3rd Evolutionary Data Mining and Machine Learning Workshop

IEEE International Conference on Data Mining 2023 .

Shanghai, China - Nov. 30th 2023

3rd Evolutionary Data Mining and Machine Learning (EDMML)

Data mining and machine learning is an important research area and becomes increasingly popular in various fields, such as security, engineering, sciences, finance, marketing, healthcare, and marketing. Data mining and machine learning cover a wide range of problems and tasks such as dimensionality reduction, classification and regression that need effective techniques/algorithms to solve.

Evolutionary computation is a sub-field of artificial intelligence that includes a family of nature-inspired population-based algorithms/techniques. Evolutionary computation techniques have promising global search ability to find high-quality solutions to problems without requiring rich domain knowledge. Existing evolutionary computation paradigms include genetic algorithms (GAs), genetic programming (GP), evolutionary programming (EP), evolution strategies (ES), learning classifier systems (LCS), particle swarm optimization (PSO), ant colony optimization (ACO), differential evolution (DE), evolutionary multi-objective optimization (EMO) and memetic computing (MC).

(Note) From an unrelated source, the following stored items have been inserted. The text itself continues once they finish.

(* ===== verification/IndirectBranch.v ===== *)
(** * Reading a branch

    ext4_get_branch on whole trees: the chain it returns is the path of pointers, and
    only the buffers that are up to date change. *)

From S2P Require Import Prelude RbTree Bytes GroupDesc Balloc FreeSpace SystemZone ExtCheck EsEncoding Indirect IndirectSpec IndirectFree.
From stdpp Require Import options.

Local Open Scope Z_scope.

Definition with_uptodate (u : gset Z) (w : iworld) : iworld :=
  {| iw_data := iw_data w; iw_blocks := iw_blocks w; iw_uptodate := u; iw_zone := iw_zone w; iw_calls := iw_calls w; iw_handle := iw_handle w;
     iw_alloc := iw_alloc w; iw_asked := iw_asked w; iw_freed := iw_freed w; iw_size := iw_size w;
     iw_disksize := iw_disksize w; iw_es_removed := iw_es_removed w |}.

Lemma with_uptodate_same w : with_uptodate (iw_uptodate w) w = w.
Proof. by destruct w. Qed.

(** The triples from the array [ws] (in the buffer [bh]) down along the offsets, as
    far as the pointers go *)
Fixpoint chain_of (m : gmap Z (list Z)) (bh : option Z) (ws : list Z) (offs : list Z) : list Indirect :=
  match offs with
  | [] => []
  | o :: offs =>
      let key := nth (Z.to_nat o) ws 0 in
      {| ind_p := o; ind_key := key; ind_bh := bh |} ::
      (if key =? 0 then [] else chain_of m (Some key) (default [] (m !! key)) offs)
  end.

(** Does the branch go all the way? *)
Fixpoint reaches (m : gmap Z (list Z)) (ws : list Z) (offs : list Z) : bool :=
  match offs with
  | [] => true
  | o :: offs =>
      let key := nth (Z.to_nat o) ws 0 in
      if key =? 0 then false else reaches m (default [] (m !! key)) offs
  end.

Section branch.
Context (sbi : ext4_sb_info) (t : rbtree ext4_system_zone) (bits_ok : 10 ≤ s_blocksize_bits sbi ≤ 16).
Context (zones_ok : zrun 0 (inorder t) (2 ^ 64 - 1)).

Abbreviation ptrs := (EXT4_ADDR_PER_BLOCK sbi).
Abbreviation nvalid := (nvalid sbi t).
Abbreviation iok := (iok sbi t).

Lemma words_valid m h ws b : Forall (iok m h) ws → b ∈ ws → b ≠ 0 → nvalid b.
Proof using Type. rewrite Forall_forall. intros H Hb Hn. eapply iok_valid; [by apply H|done]. Qed.

Lemma nth_ok m h ws i : Forall (iok m h) ws → iok m h (nth i ws 0).
Proof using Type.
  intros H. rewrite nth_lookup. destruct (ws !! i) as [x|] eqn:E; [|apply iok_0]. rewrite Forall_lookup in H. by eapply H.
Qed.

(** A whole indirect block passes the check of its pointers. *)
Lemma read_indirect_ok h b ws w :
  iw_calls w = [] → system_blks (iw_zone w) = t → iw_blocks w !! b = Some ws → Z.of_nat (length ws) = ptrs →
  Forall (iok (iw_blocks w) h) ws →
  ∃ u, read_indirect sbi b w = Ret 0 (with_uptodate u w).
Proof using zones_ok.
  intros Hc Ht E Hl Hok. unfold read_indirect. rewrite (run_bind _ _ _ _ _ (icall_ok w Hc)). change (nz 0) with false. cbn iota. exec.
  destruct (bool_decide (b ∈ iw_uptodate w)); [exists (iw_uptodate w); by rewrite with_uptodate_same|]. rewrite E. exec.
  rewrite take_ge by lia.
  destruct (check_blockref_exact (s_es sbi) ws (iw_zone w)) as (r & z & Er & Hr).
  { by rewrite Ht. }
  { apply Forall_forall. intros x Hx. destruct (decide (x = 0)) as [->|Hn]; [lia|]. destruct (words_valid _ _ _ _ Hok Hx Hn). lia. }
  destruct Hr as [(-> & -> & _)|(_ & pre & x & post & Ew & Hx & Hbad & _)].
  - exists ({[ b ]} ∪ iw_uptodate w). unfold mbind, M_bind, on_zone. cbn [iw_zone set_uptodate]. rewrite Er. by destruct w.
  - destruct Hbad. assert (Hin : x ∈ ws) by (rewrite Ew; set_solver +). destruct (words_valid _ _ _ _ Hok Hin Hx) as [_ (H1 & H2 & H3)].
    split; [lia|]. rewrite Ht. apply H3. lia.
Qed.

Lemma get_branch_loop_spec : ∀ offs h p acc w,
  iw_calls w = [] → system_blks (iw_zone w) = t → iok (iw_blocks w) h (ind_key p) → (length offs ≤ h)%nat →
  Forall (λ o, 0 ≤ o < ptrs) offs →
  ∃ u, get_branch_loop sbi p offs acc w =
    Ret (acc ++ (if ind_key p =? 0 then [] else chain_of (iw_blocks w) (Some (ind_key p)) (default [] (iw_blocks w !! ind_key p)) offs),
         negb (ind_key p =? 0) && reaches (iw_blocks w) (default [] (iw_blocks w !! ind_key p)) offs, 0) (with_uptodate u w).
Proof using zones_ok.
  induction offs as [|o offs IH]; intros h p acc w Hc Ht Hok Hl Ho; cbn [get_branch_loop]; unfold nz at 1.
  { exists (iw_uptodate w). rewrite with_uptodate_same. destruct (ind_key p =? 0); cbn; by rewrite app_nil_r. }
  destruct (Z.eqb_spec (ind_key p) 0) as [Hz|Hn]; cbn [negb andb].
  { exists (iw_uptodate w). by rewrite with_uptodate_same, app_nil_r. }
  destruct h as [|h]; [cbn in Hl; lia|]. destruct (iok_S _ _ _ _ _ Hok Hn) as (ws & E & Hlw & Hws). apply Forall_cons in Ho as [Ho Hos].
  destruct (read_indirect_ok h _ ws w Hc Ht E Hlw Hws) as (u & Er). rewrite (run_bind _ _ _ _ _ Er). change (nz 0) with false. cbn iota.
  unfold add_chain. exec. rewrite (run_bind _ _ _ _ _ (load_at (InBlock (ind_key p)) ws o (with_uptodate u w) E ltac:(lia))). exec.
  rewrite E. change (default [] (Some ws)) with ws. cbn [chain_of reaches]. set (key := nth (Z.to_nat o) ws 0).
  destruct (IH h {| ind_p := o; ind_key := key; ind_bh := Some (ind_key p) |} (acc ++ [{| ind_p := o; ind_key := key; ind_bh := Some (ind_key p) |}])
    (with_uptodate u w) Hc Ht) as (u' & E'); [by apply nth_ok|cbn in Hl; lia|done|].
  exists u'. rewrite E'. cbn [ind_key]. rewrite <- app_assoc. cbn [app]. by destruct (key =? 0).
Qed.

(** The array of the inode: [h] is the height below the pointer the path starts from *)
Lemma get_branch_spec offs h o more w :
  offs = o :: more → iw_calls w = [] → system_blks (iw_zone w) = t → 0 ≤ o < Z.of_nat (length (iw_data w)) →
  iok (iw_blocks w) h (nth (Z.to_nat o) (iw_data w) 0) → (length more ≤ h)%nat → Forall (λ o, 0 ≤ o < ptrs) more →
  ∃ u, ext4_get_branch sbi offs w =
    Ret (chain_of (iw_blocks w) None (iw_data w) offs, reaches (iw_blocks w) (iw_data w) offs, 0) (with_uptodate u w).
Proof using zones_ok.
  intros -> Hc Ht Ho Hok Hl Hos. unfold ext4_get_branch, add_chain. exec.
  rewrite (run_bind _ _ _ _ _ (load_at InInode (iw_data w) o w eq_refl Ho)). exec. cbn [chain_of reaches].
  set (key := nth (Z.to_nat o) (iw_data w) 0) in *.
  destruct (get_branch_loop_spec more h {| ind_p := o; ind_key := key; ind_bh := None |} [{| ind_p := o; ind_key := key; ind_bh := None |}] w Hc Ht Hok Hl Hos)
    as (u & E).
  exists u. cbn [place_of]. rewrite E. cbn [ind_key]. by destruct (key =? 0).
Qed.

(** ** The chain *)

Lemma chain_len m offs : ∀ bh ws, (length (chain_of m bh ws offs) ≤ length offs)%nat.
Proof using Type. induction offs as [|o offs IH]; intros bh ws; cbn [chain_of length]; [lia|]. destruct (_ =? _); cbn [length]; [lia|]. specialize (IH (Some (nth (Z.to_nat o) ws 0)) (default [] (m !! nth (Z.to_nat o) ws 0))). lia. Qed.

Lemma reaches_full m offs : ∀ bh ws, reaches m ws offs = true → length (chain_of m bh ws offs) = length offs.
Proof using Type.
  induction offs as [|o offs IH]; intros bh ws; cbn [chain_of reaches length]; [done|]. destruct (_ =? _); [done|]. intros H. cbn [length]. by rewrite IH.
Qed.
End branch.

Evolutionary computation techniques have been successfully applied to solve many learning and optimization problems in data mining and machine learning, including classification, regression, clustering, dimensionality reduction, feature analysis, and visualization. However, the potential of evolutionary computation has not been comprehensively explored. Many problems in data mining and machine learning have not been well solved and the use of evolutionary computation may bring new ideas and solutions. On the other hand, evolutionary computation techniques require the development of representations, operators, fitness measures, and search mechanisms to well solve data mining and machine learning problems. In recent years, the topic of evolutionary data mining and machine learning becomes increasingly important and has attracted much attention from researchers and practitioners over the world. It is clear that there is a growing interest in utilizing evolutionary computation to address challenging tasks in data mining and machine learning.

The theme of this workshop is the use of evolutionary computation for data mining and machine learning, covering ALL different evolutionary computation paradigms and their applications to data mining and machine learning.

The aim of this workshop is to investigate both the new theories and methods in different evolutionary computation paradigms on data mining and machine learning. This workshop will bring together researchers and practitioners from around the world to discuss the latest advances in the field and will act as a major forum for the presentation of recent research.

Authors are invited to submit their original and unpublished work to this workshop. Topics related to all aspects of evolutionary computation for data mining and machine learning, such as theories, algorithms, systems and applications, are welcome.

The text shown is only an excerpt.